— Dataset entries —
(** * EarthSim annotators: a shallow embedding of [earthsim/annotators.py]

    The Python module wires drawing tools and tables of an external plotting
    toolkit together.  What is embedded here is its own logic: the geometry
    adapter [poly_to_geopandas], the pretty-printer [GeoAnnotator.pprint],
    the group bookkeeping of [PointWidgetAnnotator] and the constructors of
    [PolyAnnotator] and [PointAnnotator].

    Conventions.
    - A Python [dict] is a [gmap]; the results proved do not depend on the
      iteration order of a dictionary.
    - A Python exception is the [Raise] branch of [result].
    - Python integers are [Z]; a Python string is held as its UTF-8 bytes
      ([string]).
    - Rendering, streams and links of the toolkit have no counterpart here;
      a stream trigger is a counter in the state. *)

From stdpp Require Import base gmap strings list sorting pretty.
From Stdlib Require Import ZArith Ascii.

Open Scope Z_scope.

(** ** Exceptions *)

Inductive exn : Set := IndexError | KeyError | ValueError.

Inductive result (A : Type) : Type :=
| Ok (a : A)
| Raise (e : exn).

Arguments Ok {A} a.
Arguments Raise {A} e.

Definition bind {A B : Type} (r : result A) (k : A → result B) : result B :=
  match r with
  | Ok a => k a
  | Raise e => Raise e
  end.

Notation "'do' x <- r ; k" := (bind r (λ x, k))
  (at level 10, x name, r at level 100, k at level 200).

(** [for x in xs: st = body(st, x)] where the body may raise. *)
Fixpoint for_each {A S : Type} (body : S → A → result S) (st : S) (xs : list A)
  : result S :=
  match xs with
  | [] => Ok st
  | x :: xs' => do st' <- body st x; for_each body st' xs'
  end.

Definition is_ok {A : Type} (r : result A) : Prop := ∃ a, r = Ok a.

(** ** PointWidgetAnnotator (annotators.py, lines 118-175) *)

Module PointWidgetAnnotator.

(** The part of the instance that [__init__] and [add_group] read and write:
    [group_objects] and [group] are the [group] selector's objects and its
    value, [point_sel_stream_index] is [self.point_sel_stream.index],
    [table_stream_events] counts [self.table_stream.trigger] calls. *)
Record t : Type := mk {
  group_objects : list string;
  group : string;
  point_sel_stream_index : list Z;
  _group_data : gmap string (list Z);
  table_stream_events : nat
}.

(** [{g: [] for g in groups}] *)
Definition empty_groups (groups : list string) : gmap string (list Z) :=
  foldl (λ d g, <[g := []]> d) ∅ groups.

(** Lines 137-144.  [groups[0]] raises [IndexError] on an empty list. *)
Definition __init__ (groups : list string) : result t :=
  match groups with
  | [] => Raise IndexError
  | g0 :: _ =>
      Ok {| group_objects := groups;
            group := g0;
            point_sel_stream_index := [];
            _group_data := empty_groups groups;
            table_stream_events := 0 |}
  end.

(** Lines 152-153, for one entry of the dictionary:
    [if g != self.group: self._group_data[g] = [idx for idx in inds if idx not in new_index]] *)
Definition drop_selected (new_index : list Z) (active g : string) (inds : list Z)
  : list Z :=
  if decide (g = active) then inds else filter (λ idx, idx ∉ new_index) inds.

(** Lines 149-153: the body of [for idx in new_index].
    [self._group_data[self.group]] raises [KeyError] for a missing key. *)
Definition add_index (new_index : list Z) (active : string)
    (data : gmap string (list Z)) (idx : Z) : result (gmap string (list Z)) :=
  match data !! active with
  | None => Raise KeyError
  | Some members =>
      let data1 :=
        if decide (idx ∈ members) then data
        else <[active := members ++ [idx]]> data in
      Ok (map_imap (λ g inds, Some (drop_selected new_index active g inds)) data1)
  end.

(** Lines 146-154. *)
Definition add_group (self : t) : result t :=
  let new_index := point_sel_stream_index self in
  do data <- for_each (add_index new_index (group self)) (_group_data self) new_index;
  Ok {| group_objects := group_objects self;
        group := group self;
        point_sel_stream_index := new_index;
        _group_data := data;
        table_stream_events := S (table_stream_events self) |}.

(** What the user interface does before the add button is pressed: the
    selection stream receives an index list and the selector a group. *)
Record action : Type := Action { selected : list Z; active : string }.

Definition prepare (a : action) (self : t) : t :=
  {| group_objects := group_objects self;
     group := active a;
     point_sel_stream_index := selected a;
     _group_data := _group_data self;
     table_stream_events := table_stream_events self |}.

Definition press_add (a : action) (self : t) : result t :=
  add_group (prepare a self).

(** The states after each action of a sequence, in order. *)
Fixpoint run (self : t) (acts : list action) : result (list t) :=
  match acts with
  | [] => Ok []
  | a :: acts' =>
      do self' <- press_add a self;
      do rest <- run self' acts';
      Ok (self' :: rest)
  end.

(** The membership list of the active group after the loop of [add_group]:
    each selected index is appended unless it is already there. *)
Definition appended (members xs : list Z) : list Z :=
  foldl (λ m idx, if decide (idx ∈ m) then m else m ++ [idx]) members xs.

(** Every index is in at most one membership list, and at most once there. *)
Definition exclusive (data : gmap string (list Z)) : Prop :=
  (∀ g inds, data !! g = Some inds → NoDup inds) ∧
  (∀ g1 g2 inds1 inds2 idx,
     g1 ≠ g2 → data !! g1 = Some inds1 → data !! g2 = Some inds2 →
     idx ∈ inds1 → idx ∉ inds2).

End PointWidgetAnnotator.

— Work instructions —
Your task is to reproduce the entries exactly, starting at the first line and ending with the line containing "adapter [poly_to_geopandas], the".

— Output below —
(** * EarthSim annotators: a shallow embedding of [earthsim/annotators.py]

    The Python module wires drawing tools and tables of an external plotting
    toolkit together.  What is embedded here is its own logic: the geometry
    adapter [poly_to_geopandas], the pretty-printer [GeoAnnotator.pprint],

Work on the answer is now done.